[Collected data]
--
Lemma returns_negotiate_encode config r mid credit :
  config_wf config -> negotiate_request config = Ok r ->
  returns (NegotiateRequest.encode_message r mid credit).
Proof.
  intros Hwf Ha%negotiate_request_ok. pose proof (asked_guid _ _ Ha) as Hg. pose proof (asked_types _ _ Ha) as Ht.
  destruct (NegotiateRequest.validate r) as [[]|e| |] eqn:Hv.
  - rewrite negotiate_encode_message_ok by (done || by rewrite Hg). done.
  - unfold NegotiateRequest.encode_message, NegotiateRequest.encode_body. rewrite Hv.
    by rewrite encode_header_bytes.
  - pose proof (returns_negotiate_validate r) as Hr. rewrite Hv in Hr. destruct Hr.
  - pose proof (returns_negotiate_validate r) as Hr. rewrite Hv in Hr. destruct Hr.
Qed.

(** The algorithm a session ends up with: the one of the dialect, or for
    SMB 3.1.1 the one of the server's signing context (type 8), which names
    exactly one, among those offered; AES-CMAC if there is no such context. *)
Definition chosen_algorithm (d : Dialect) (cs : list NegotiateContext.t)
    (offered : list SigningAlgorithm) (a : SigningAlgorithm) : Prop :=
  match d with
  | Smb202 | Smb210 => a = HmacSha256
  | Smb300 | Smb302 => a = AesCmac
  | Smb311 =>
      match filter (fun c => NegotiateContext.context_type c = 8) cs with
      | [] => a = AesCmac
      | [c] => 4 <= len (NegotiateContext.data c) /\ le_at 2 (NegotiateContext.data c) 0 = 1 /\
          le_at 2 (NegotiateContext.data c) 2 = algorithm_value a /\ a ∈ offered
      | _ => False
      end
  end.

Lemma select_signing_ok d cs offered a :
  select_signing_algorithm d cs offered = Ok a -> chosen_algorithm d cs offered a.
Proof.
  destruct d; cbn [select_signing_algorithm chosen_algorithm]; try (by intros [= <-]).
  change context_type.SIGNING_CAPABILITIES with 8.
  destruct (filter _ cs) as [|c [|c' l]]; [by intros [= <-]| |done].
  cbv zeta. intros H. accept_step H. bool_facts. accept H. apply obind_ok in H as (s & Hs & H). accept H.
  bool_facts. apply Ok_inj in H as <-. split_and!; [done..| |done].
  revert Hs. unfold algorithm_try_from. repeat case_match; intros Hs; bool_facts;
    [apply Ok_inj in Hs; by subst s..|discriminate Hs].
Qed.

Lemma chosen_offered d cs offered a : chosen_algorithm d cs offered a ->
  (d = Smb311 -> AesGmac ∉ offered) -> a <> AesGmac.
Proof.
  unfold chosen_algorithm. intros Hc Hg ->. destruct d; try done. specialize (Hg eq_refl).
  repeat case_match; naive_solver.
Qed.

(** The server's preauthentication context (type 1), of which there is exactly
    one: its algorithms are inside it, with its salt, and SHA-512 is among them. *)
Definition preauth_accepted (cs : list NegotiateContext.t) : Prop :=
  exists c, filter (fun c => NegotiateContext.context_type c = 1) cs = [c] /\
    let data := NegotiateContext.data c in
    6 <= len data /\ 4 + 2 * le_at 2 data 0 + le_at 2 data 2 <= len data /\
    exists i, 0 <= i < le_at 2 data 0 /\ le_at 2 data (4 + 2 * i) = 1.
--
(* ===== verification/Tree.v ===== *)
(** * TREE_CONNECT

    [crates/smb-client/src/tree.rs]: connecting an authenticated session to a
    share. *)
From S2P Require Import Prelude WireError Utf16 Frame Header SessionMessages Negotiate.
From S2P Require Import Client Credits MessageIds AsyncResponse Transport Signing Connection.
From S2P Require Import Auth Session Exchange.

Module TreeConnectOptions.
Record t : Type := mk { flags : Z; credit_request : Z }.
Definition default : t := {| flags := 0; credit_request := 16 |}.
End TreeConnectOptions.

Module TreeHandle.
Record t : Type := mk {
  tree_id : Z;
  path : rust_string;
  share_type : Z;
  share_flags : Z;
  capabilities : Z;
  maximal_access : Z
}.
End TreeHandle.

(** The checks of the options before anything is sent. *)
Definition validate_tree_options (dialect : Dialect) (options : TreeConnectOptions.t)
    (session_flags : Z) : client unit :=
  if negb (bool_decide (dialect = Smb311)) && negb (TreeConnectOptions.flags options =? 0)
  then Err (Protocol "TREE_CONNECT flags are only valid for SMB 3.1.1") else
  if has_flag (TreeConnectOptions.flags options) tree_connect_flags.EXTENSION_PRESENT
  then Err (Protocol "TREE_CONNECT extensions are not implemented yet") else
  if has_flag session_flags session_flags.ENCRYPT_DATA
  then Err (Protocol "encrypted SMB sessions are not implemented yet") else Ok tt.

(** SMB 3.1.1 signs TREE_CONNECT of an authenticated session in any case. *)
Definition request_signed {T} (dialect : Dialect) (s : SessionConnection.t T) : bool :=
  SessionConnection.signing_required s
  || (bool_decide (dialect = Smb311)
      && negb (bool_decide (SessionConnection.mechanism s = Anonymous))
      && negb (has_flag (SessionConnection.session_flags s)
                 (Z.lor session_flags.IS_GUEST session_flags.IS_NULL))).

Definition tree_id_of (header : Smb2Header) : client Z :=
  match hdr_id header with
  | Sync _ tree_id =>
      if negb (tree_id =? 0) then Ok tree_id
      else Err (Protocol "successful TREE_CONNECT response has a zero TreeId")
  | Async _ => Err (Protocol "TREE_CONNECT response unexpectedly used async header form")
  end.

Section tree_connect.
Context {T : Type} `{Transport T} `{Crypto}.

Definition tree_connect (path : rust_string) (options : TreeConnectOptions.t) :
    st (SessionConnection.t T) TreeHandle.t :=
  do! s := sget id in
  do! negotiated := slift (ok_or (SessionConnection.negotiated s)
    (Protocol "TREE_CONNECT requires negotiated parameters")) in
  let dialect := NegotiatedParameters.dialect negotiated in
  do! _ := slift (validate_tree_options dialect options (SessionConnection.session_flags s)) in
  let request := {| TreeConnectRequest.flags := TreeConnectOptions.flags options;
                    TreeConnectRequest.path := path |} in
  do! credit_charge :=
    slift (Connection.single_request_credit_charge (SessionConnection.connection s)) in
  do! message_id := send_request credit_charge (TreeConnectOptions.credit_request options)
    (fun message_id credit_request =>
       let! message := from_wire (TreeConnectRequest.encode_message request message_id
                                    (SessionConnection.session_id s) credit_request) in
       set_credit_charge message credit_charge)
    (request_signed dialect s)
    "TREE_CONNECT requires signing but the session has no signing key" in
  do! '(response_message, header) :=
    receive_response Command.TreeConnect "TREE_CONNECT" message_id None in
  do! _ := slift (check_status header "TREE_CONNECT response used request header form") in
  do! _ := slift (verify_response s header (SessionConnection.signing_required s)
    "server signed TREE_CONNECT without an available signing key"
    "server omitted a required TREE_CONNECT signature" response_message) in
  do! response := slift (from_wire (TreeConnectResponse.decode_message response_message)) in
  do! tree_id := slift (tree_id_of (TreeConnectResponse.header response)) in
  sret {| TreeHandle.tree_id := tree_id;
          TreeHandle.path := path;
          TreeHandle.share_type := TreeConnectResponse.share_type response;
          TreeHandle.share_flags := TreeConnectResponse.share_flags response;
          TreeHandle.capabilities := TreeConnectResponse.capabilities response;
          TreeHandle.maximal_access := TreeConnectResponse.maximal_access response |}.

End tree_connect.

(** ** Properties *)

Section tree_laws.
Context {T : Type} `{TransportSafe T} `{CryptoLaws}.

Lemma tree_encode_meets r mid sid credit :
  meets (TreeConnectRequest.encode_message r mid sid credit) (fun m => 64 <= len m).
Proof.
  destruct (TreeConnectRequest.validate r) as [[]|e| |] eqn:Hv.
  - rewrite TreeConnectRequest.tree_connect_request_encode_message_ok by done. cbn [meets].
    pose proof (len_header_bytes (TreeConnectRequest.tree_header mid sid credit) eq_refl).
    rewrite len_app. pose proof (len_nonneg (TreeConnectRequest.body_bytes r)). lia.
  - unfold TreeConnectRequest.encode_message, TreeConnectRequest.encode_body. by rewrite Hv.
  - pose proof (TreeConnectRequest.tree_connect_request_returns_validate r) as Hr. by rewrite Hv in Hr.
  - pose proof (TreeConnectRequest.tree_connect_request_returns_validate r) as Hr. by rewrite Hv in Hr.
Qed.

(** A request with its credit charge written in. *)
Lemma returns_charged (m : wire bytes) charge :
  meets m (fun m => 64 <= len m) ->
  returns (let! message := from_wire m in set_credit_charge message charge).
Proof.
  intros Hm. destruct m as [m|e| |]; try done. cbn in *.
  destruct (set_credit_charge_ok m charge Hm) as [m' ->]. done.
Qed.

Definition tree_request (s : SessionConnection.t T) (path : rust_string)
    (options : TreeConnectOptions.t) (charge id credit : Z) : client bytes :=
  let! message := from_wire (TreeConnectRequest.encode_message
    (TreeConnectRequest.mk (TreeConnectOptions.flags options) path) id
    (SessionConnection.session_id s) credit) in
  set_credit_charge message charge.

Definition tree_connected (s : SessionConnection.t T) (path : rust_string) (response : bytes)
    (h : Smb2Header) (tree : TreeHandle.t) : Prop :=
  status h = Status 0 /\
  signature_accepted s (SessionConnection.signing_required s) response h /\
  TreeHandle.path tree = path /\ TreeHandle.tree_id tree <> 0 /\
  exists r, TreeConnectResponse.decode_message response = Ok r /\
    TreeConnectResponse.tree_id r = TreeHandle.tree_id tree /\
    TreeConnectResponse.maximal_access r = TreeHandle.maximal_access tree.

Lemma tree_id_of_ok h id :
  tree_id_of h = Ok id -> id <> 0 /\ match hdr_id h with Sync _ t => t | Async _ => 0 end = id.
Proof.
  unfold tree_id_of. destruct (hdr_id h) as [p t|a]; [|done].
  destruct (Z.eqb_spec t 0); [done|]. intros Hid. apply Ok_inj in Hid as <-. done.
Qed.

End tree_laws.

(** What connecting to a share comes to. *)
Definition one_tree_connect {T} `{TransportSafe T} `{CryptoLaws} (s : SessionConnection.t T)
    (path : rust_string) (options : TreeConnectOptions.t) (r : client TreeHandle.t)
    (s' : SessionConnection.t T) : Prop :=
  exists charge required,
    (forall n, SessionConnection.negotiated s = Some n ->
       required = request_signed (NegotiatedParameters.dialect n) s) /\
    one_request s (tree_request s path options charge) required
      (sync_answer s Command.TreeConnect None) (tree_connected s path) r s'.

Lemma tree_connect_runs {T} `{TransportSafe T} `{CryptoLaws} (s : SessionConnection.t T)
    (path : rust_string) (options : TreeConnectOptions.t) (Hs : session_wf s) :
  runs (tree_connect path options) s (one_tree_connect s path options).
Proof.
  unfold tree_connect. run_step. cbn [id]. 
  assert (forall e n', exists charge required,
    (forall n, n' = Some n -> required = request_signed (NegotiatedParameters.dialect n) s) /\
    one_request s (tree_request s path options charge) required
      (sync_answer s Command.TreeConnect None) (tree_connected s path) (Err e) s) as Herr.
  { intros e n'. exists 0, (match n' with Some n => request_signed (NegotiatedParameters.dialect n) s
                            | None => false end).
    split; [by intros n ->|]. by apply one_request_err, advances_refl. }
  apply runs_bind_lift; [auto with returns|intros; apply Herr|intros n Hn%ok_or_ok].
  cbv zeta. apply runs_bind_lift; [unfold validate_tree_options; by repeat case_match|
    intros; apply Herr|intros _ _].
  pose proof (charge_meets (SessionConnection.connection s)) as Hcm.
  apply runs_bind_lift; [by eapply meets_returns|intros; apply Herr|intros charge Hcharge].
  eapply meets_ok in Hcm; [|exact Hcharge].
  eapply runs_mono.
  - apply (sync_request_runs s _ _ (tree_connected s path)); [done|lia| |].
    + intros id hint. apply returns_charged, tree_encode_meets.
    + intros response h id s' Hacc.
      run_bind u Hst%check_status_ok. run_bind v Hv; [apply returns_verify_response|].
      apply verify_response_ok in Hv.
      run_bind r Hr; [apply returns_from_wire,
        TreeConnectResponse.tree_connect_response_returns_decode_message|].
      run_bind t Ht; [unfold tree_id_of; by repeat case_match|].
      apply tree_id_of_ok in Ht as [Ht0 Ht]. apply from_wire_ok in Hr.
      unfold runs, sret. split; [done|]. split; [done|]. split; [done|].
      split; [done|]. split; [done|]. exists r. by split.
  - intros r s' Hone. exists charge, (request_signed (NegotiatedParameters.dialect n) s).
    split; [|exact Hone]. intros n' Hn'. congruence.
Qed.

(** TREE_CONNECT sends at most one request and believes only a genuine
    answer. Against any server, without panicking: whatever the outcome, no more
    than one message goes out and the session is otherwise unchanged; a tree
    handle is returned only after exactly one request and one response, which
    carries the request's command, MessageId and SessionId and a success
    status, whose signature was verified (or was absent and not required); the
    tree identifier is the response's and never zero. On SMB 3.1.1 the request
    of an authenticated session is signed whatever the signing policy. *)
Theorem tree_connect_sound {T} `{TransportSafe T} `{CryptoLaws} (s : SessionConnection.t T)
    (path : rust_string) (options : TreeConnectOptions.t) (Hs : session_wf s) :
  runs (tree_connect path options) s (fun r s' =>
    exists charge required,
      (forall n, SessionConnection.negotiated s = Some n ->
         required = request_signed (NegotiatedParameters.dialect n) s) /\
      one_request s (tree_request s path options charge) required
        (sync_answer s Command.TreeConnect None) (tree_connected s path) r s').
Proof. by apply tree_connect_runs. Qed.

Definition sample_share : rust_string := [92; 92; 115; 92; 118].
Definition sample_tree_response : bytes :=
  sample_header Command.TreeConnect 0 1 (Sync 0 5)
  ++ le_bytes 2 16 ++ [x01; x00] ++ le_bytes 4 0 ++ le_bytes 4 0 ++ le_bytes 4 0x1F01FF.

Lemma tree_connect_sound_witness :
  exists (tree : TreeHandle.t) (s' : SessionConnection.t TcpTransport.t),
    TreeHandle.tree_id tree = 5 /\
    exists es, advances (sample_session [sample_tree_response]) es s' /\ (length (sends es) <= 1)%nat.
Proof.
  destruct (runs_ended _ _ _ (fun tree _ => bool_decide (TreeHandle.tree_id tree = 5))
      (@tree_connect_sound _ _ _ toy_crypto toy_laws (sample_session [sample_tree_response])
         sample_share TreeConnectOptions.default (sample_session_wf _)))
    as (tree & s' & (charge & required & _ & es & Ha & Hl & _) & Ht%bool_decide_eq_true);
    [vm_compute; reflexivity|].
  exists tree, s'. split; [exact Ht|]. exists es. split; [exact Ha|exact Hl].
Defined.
--
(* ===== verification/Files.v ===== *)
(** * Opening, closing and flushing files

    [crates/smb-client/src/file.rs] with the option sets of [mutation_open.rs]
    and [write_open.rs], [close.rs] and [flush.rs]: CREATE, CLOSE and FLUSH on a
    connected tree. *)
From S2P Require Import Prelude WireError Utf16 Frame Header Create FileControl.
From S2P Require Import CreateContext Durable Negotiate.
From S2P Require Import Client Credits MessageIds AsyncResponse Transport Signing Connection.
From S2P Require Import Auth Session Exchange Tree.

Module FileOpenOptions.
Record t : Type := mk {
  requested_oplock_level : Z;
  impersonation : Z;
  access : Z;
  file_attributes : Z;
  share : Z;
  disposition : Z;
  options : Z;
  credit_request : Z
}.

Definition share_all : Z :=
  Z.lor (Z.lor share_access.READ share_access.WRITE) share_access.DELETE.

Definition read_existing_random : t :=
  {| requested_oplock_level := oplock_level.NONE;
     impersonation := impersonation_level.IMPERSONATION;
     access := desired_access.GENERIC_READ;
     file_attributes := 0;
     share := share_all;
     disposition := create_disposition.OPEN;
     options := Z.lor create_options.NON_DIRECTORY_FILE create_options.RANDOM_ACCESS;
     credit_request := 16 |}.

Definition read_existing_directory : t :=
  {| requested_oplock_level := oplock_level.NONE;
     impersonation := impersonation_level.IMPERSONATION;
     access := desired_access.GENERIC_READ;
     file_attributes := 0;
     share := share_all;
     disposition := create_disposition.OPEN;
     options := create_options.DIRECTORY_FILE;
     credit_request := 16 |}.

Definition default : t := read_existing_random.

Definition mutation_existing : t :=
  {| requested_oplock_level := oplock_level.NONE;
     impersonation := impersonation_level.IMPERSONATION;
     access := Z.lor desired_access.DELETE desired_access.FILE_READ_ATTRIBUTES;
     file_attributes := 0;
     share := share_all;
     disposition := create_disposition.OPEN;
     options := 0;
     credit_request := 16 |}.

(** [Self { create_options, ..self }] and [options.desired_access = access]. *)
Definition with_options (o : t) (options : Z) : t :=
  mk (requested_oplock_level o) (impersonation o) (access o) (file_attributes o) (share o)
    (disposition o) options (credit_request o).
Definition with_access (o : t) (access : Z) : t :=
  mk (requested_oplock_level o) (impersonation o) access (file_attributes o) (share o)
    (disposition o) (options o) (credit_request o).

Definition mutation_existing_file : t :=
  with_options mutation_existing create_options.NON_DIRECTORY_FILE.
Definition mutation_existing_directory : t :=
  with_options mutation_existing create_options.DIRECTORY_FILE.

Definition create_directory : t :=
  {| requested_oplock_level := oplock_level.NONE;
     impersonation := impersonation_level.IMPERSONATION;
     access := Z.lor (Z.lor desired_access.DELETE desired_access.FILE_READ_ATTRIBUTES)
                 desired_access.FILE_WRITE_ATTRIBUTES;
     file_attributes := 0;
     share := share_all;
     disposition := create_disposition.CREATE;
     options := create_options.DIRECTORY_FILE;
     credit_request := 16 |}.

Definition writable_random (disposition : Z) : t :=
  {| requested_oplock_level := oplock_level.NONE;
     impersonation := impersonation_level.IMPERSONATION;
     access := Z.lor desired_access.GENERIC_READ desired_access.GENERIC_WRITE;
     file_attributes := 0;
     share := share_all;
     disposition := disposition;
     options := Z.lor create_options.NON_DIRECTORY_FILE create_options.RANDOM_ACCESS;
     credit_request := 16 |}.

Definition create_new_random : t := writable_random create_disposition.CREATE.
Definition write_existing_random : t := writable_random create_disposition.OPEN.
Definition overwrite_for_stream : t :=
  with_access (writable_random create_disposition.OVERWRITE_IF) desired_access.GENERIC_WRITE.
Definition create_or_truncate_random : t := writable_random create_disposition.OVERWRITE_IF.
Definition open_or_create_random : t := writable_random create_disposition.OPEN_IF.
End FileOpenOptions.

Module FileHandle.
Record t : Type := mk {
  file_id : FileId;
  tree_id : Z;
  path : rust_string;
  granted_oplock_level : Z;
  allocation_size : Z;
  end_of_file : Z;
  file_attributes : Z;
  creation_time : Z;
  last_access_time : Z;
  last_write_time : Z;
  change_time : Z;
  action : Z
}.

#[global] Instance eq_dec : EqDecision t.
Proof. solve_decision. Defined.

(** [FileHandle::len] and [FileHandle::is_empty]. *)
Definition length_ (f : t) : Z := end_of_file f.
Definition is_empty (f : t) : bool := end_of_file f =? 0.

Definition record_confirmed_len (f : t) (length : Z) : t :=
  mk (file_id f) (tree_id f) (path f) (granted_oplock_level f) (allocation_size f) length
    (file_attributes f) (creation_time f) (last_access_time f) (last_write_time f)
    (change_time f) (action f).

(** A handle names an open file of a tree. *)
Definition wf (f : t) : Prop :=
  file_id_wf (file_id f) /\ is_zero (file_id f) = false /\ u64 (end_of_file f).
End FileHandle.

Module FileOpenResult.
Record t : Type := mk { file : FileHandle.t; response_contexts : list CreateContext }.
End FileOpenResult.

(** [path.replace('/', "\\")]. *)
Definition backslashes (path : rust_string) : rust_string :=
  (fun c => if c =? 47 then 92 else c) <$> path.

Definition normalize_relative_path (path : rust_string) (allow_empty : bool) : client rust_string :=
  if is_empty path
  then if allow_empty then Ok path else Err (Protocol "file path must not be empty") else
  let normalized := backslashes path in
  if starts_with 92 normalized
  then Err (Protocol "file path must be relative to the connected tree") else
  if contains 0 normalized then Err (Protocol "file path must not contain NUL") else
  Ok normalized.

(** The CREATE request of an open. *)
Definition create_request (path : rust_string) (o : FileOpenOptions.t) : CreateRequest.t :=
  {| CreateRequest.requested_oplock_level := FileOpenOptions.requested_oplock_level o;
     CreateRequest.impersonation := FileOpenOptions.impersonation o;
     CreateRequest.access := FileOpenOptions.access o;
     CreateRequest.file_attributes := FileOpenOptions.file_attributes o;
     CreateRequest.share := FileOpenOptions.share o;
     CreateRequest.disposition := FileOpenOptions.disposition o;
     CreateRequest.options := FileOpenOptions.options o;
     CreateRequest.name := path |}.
--
## WHAT YOU HAVE TO DO
Every line in the records above that contains the word "sends" should be copied out.

## EXERCISE RESPONSE
(** TREE_CONNECT sends at most one request and believes only a genuine
    exists es, advances (sample_session [sample_tree_response]) es s' /\ (length (sends es) <= 1)%nat.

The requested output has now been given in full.